V-domain Ig Suppressor of T cell activation (VISTA) has emerged as a critical target for anti-cancer immunotherapy. VISTA inhibits T cell activity, suppressing the anti-cancer immune responses. Here, we use atomistic molecular dynamics simulations to investigate the conformational behavior of membrane-bound human VISTA using both a glycan-free truncated model and a glycosylated, full-length model. Our simulations show that the extracellular and transmembrane domains remain structurally stable; notably, the unusually long CC' loop is stabilized by extensive hydrogen-bonding interactions. Principal component analysis and conformational clustering reveal a dominant rotational motion of the extracellular domain relative to the membrane, giving rise to two recurrent conformational states: an "Up" state in which the CC' loop is solvent-exposed and accessible for ligand engagement, and a "Down" state in which the loop transiently associates with the lipid bilayer. These transitions are allosterically coupled to proline-mediated bending of the transmembrane helix.
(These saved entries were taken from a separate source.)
(** When the keys of the cache and the keys of the members of each record
    are those a rebuild from the current inputs yields, and every paragraph
    about a cached key reports the version cached for it, the update
    completes and leaves [flushed] and the members of every record as they
    were. *)
Lemma update_noop_when_paragraphs_agree
        (nm : string -> string) (cache fresh : Cache)
        (contents : list string) (paragraphs : list Stanza) :
  rebuild_cache nm (Some contents) (Some paragraphs) = Ok fresh ->
  (forall k, In k (keys cache) <-> In k (keys fresh)) ->
  (forall k r rf,
      get PackageName_dec k cache = Some r ->
      get PackageName_dec k fresh = Some rf ->
      forall m, In m (member_keys r) <-> In m (member_keys rf)) ->
  (forall b k r,
      In b paragraphs -> stanza_key b = Ok k ->
      get PackageName_dec k cache = Some r -> b_Version b = ver r) ->
  exists cache',
    update_cache nm (Some cache) (Some contents) (Some paragraphs)
    = Ok cache'
    /\ forall k r,
        get PackageName_dec k cache = Some r ->
        exists r',
          get PackageName_dec k cache' = Some r'
          /\ flushed r' = flushed r /\ members r' = members r.
Proof.
  intros Hre Hkeys Hmembers Hversions.
  rewrite rebuild_cache_eq in Hre. rewrite update_cache_eq.
  destruct (contents_events true contents) as [evs|e]; simpl in Hre |- *;
    [|discriminate Hre].
  destruct (rebuild_loop_facts paragraphs _ fresh Hre) as (Hk & Hm & Hv).
  assert (Hnoop : apply_events (rebuild_body nm) evs cache = cache).
  { apply apply_rebuild_noop. intros k file Hin.
    destruct (apply_rebuild_registered nm evs k file [] Hin)
      as (r0 & ms0 & H0 & Hms0 & Hhas0).
    destruct (Hm k r0 H0) as (rf & Hrf & Emf).
    assert (Hc : In k (keys cache)).
    { apply Hkeys. apply (get_In_keys PackageName_dec). eauto. }
    apply (get_In_keys PackageName_dec) in Hc. destruct Hc as [r Hr].
    assert (Hmk : In (nm file) (member_keys r)).
    { apply (Hmembers k r rf Hr Hrf). unfold member_keys.
      rewrite Emf, Hms0. apply (has_In_keys string_dec). exact Hhas0. }
    unfold member_keys in Hmk.
    destruct (members r) as [ms|] eqn:Hms; [|destruct Hmk].
    exists r, ms. repeat split; auto.
    apply (has_In_keys string_dec). exact Hmk. }
  rewrite Hnoop.
  exists (mark_disappeared (events_keys evs) cache). split.
  - apply update_loop_noop. intros b Hin.
    destruct (Hv b Hin) as (p & Hp & Hpv). exists p. split; [exact Hp|].
    intros r2 H2.
    assert (Hr : exists r, get PackageName_dec p cache = Some r
                           /\ ver r2 = ver r).
    { destruct (mark_disappeared_get (events_keys evs) p cache) as [E|E];
        rewrite H2 in E.
      - eauto.
      - destruct (get PackageName_dec p cache) as [r|]; [|discriminate E].
        exists r. inversion E. auto. }
    destruct Hr as (r & Hr & Ever).
    destruct Hpv as [v Hbv].
    { apply Hk. apply Hkeys. apply (get_In_keys PackageName_dec). eauto. }
    exists v. split; [|exact Hbv].
    rewrite Ever, <- (Hversions b p r Hin Hp Hr). exact Hbv.
  - intros k r Hr.
    destruct (mark_disappeared_any (events_keys evs) k cache r Hr)
      as (r' & Hr' & [E|E]); exists r'; subst r'; auto.
Qed.
(** The descent reads the tokens of every canonical value back. *)
Lemma canonical_reads_back v : canonical v -> reads_back v.
Proof.
  induction v as [o IH|a IH|s|i|d|b|] using JsonValue_ind; intros Hcan.
  - (* object *)
    apply ValueFacts.canonical_object in Hcan. destruct Hcan as [Hs Hcan].
    assert (Hall : Forall (fun kv => reads_back (snd kv)) o).
    { rewrite Forall_forall in *. intros kv Hin.
      apply IH; auto. apply Hcan; auto. }
    apply Sorted_StronglySorted in Hs; [|exact string_lt_Transitive].
    intros fuel toks pre rest tk tl c c' Htk Htoks Hc Hc' Hf.
    rewrite RenderFacts.tokens_of_object in *.
    inversion Htk; subst tk tl. clear Htk.
    cbn [List.length] in Hf, Hc'. rewrite length_app in Hf, Hc'.
    cbn [List.length] in Hf, Hc'.
    destruct fuel as [|[|fuel]]; try lia.
    cbn [parse_from_token token_type punct parse_object].
    assert (Hnext : exists key ktl,
               object_tokens o ++ [punct RIGHT_CURLY "}"] = key :: ktl).
    { destruct (object_tokens o); simpl; eauto. }
    destruct Hnext as (key & ktl & Hnext).
    rewrite (bind_Ok _ _ _ o (mk toks c')); [reflexivity|].
    rewrite (bind_Ok _ _ _ key (mk toks (S c))).
    2:{ apply advanceCurrent_mk. rewrite Htoks, Hc. cbn [app].
        rewrite Hnext. apply nth_error_at1. }
    apply (object_loop_reads_back o Hall fuel toks
             (pre ++ [punct LEFT_CURLY "{"]) rest [] key ktl); auto.
    + rewrite Htoks. cbn [app]. rewrite <- !app_assoc. reflexivity.
    + rewrite length_app. cbn [List.length]. lia.
    + rewrite length_app. cbn [List.length]. lia.
    + lia.
  - (* array *)
    apply ValueFacts.canonical_array in Hcan.
    assert (Hall : Forall reads_back a).
    { rewrite Forall_forall in *. intros x Hin. apply IH; auto. }
    intros fuel toks pre rest tk tl c c' Htk Htoks Hc Hc' Hf.
    rewrite RenderFacts.tokens_of_array in *.
    inversion Htk; subst tk tl. clear Htk.
    cbn [List.length] in Hf, Hc'. rewrite length_app in Hf, Hc'.
    cbn [List.length] in Hf, Hc'.
    destruct fuel as [|[|fuel]]; try lia.
    cbn [parse_from_token token_type punct parse_array].
    assert (Hnext : exists key ktl,
               array_tokens a ++ [punct RIGHT_SQUARE "]"] = key :: ktl).
    { destruct (array_tokens a); simpl; eauto. }
    destruct Hnext as (key & ktl & Hnext).
    rewrite (bind_Ok _ _ _ a (mk toks c')); [reflexivity|].
    rewrite (bind_Ok _ _ _ key (mk toks (S c))).
    2:{ apply advanceCurrent_mk. rewrite Htoks, Hc. cbn [app].
        rewrite Hnext. apply nth_error_at1. }
    apply (array_loop_reads_back a Hall fuel toks
             (pre ++ [punct LEFT_SQUARE "["]) rest [] key ktl); auto.
    + rewrite Htoks. cbn [app]. rewrite <- !app_assoc. reflexivity.
    + rewrite length_app. cbn [List.length]. lia.
    + rewrite length_app. cbn [List.length]. lia.
    + lia.
  - eapply reads_back_scalar; [reflexivity|]. reflexivity.
  - eapply reads_back_scalar; [reflexivity|]. reflexivity.
  - eapply reads_back_scalar; [reflexivity|]. reflexivity.
  - eapply reads_back_scalar; [reflexivity|]. reflexivity.
  - eapply reads_back_scalar; [reflexivity|]. reflexivity.
Qed.

End ParseTokens.

(** ** The scanner: lexemes it rejects *)

Module ScanErrors.
Import Scanner ScanState ScannerFacts ScanToken ScanLexeme ScanText LexFacts.

Lemma scanToken_lone_minus fuel s pre post :
  at_split s pre (String "-" post) -> stops isdigit post ->
  scanToken fuel s
  = Throw (invalid_argument "- must be followed by a number") (incr_current s).
Proof.
  intros H Hp. unfold scanToken, bind at 1.
  rewrite (at_split_advance _ _ _ _ H). cbv beta iota.
  pose proof (at_split_incr _ _ _ _ H) as H1.
  change ((if ("-" =? "{")%char then ?a else ?b) (incr_current s))
    with (bind getCurrValue
            (fun d => if isdigit d
                      then bind advanceCurrent (fun _ => addNumber fuel)
                      else throw (invalid_argument
                                    "- must be followed by a number"))
            (incr_current s)).
  unfold bind. rewrite getCurrValue_peek. cbv beta iota.
  assert (E : isdigit (peek (incr_current s)) = false).
  { destruct post as [|c post].
    - rewrite (at_split_peek_end _ _ H1). exact Hp.
    - rewrite (at_split_peek _ _ _ _ H1). exact Hp. }
  rewrite E. reflexivity.
Qed.

(** [addNumber] with the digits [ds] ahead, then a point that no digit
    follows. *)
Lemma addNumber_point fuel s pre ds post :
  at_split s pre (ds ++ String "." post) ->
  all_chars isdigit ds -> stops isdigit post ->
  String.length ds <= fuel ->
  addNumber fuel s
  = Throw (invalid_argument "Expected digit after . (trying to parse float)")
          (adv (String.length ds) s).
Proof.
  intros H Hd Hp Hf. unfold addNumber, bind.
  rewrite (skip_run isdigit fuel s _ ds _ H Hd eq_refl Hf). mred.
  rewrite getCurrValue_peek. mred.
  pose proof (at_split_adv _ _ _ _ H) as H1.
  rewrite (at_split_peek _ _ _ _ H1). cbn [Ascii.eqb Bool.eqb]. cbv iota.
  rewrite getNextValue_peek. mred.
  pose proof (at_split_incr _ _ _ _ H1) as H2.
  assert (Hn : peek_next (adv (String.length ds) s)
               = peek (incr_current (adv (String.length ds) s))).
  { unfold peek_next, peek. cbn [incr_current adv str current].
    rewrite Nat.add_1_r. reflexivity. }
  rewrite Hn.
  assert (E : isdigit (peek (incr_current (adv (String.length ds) s))) = false).
  { destruct post as [|c post].
    - rewrite (at_split_peek_end _ _ H2). exact Hp.
    - rewrite (at_split_peek _ _ _ _ H2). exact Hp. }
  rewrite E. reflexivity.
Qed.

Lemma scanToken_point fuel s pre neg ds post :
  at_split s pre (sign neg ++ ds ++ String "." post) ->
  ds <> EmptyString -> all_chars isdigit ds -> stops isdigit post ->
  String.length ds <= fuel ->
  scanToken fuel s
  = Throw (invalid_argument "Expected digit after . (trying to parse float)")
          (adv (String.length (sign neg ++ ds)) s).
Proof.
  intros H Hne Hd Hp Hf.
  destruct ds as [|d ds]; [congruence|]. destruct Hd as [Hd0 Hd].
  cbn [String.length] in Hf.
  destruct neg; cbn [sign append] in *.
  - rewrite (scanToken_minus _ _ _ _ _ H Hd0).
    pose proof (at_split_incr _ _ _ _ (at_split_incr _ _ _ _ H)) as H2.
    rewrite (addNumber_point fuel _ _ ds post H2 Hd Hp ltac:(lia)).
    cbn [String.length]. rewrite adv_incr2. reflexivity.
  - rewrite (scanToken_digit _ _ _ _ _ H Hd0).
    pose proof (at_split_incr _ _ _ _ H) as H2.
    rewrite (addNumber_point fuel _ _ ds post H2 Hd Hp ltac:(lia)).
    cbn [String.length]. rewrite adv_incr. reflexivity.
Qed.

(** A run of letters: the token of the keyword it spells, or an error. *)
Lemma scanToken_letters F s pre c kw post :
  at_split s pre (String c kw ++ post) -> start s = current s ->
  isalpha c = true -> all_chars isalpha kw -> stops isalpha post ->
  String.length kw <= F ->
  scanToken F s
  = match keyword_token (String c kw) with
    | Some tk => Ok tt (push_back tk (adv (S (String.length kw)) s))
    | None => Throw unexpected_token (adv (S (String.length kw)) s)
    end.
Proof.
  intros Ha Hst Hc Hkw Hp HF. cbn [append] in Ha.
  rewrite (scanToken_alpha _ _ _ _ _ Ha Hc).
  pose proof (at_split_incr _ _ _ _ Ha) as H1.
  unfold addKeyword, bind.
  rewrite (skip_run isalpha F _ _ kw post H1 Hkw Hp HF). mred.
  assert (HL : lexeme (adv (String.length kw) (incr_current s)) = String c kw).
  { destruct Ha as [Hs Hcur]. unfold lexeme.
    cbn [adv incr_current str start current]. rewrite Hst, Hs, Hcur.
    replace (String.length kw + S (String.length pre) - String.length pre)
      with (String.length (String c kw)) by (simpl; lia).
    change (String c (kw ++ post)) with (String c kw ++ post)%string.
    apply substring_append. }
  rewrite HL, adv_incr. unfold keyword_token.
  destruct (String c kw =? "true")%string;
    [|destruct (String c kw =? "false")%string;
      [|destruct (String c kw =? "null")%string]];
    mred; reflexivity.
Qed.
We propose that this membrane-coupled Up/Down conformational switching regulates CC' loop accessibility, favoring cis interactions with cognate protein partners on the same cell surface, consistent with recent experimental observations, while permitting context-dependent trans interactions. Together, our findings reveal a membrane-coupled conformational mechanism regulating VISTA immune checkpoint function.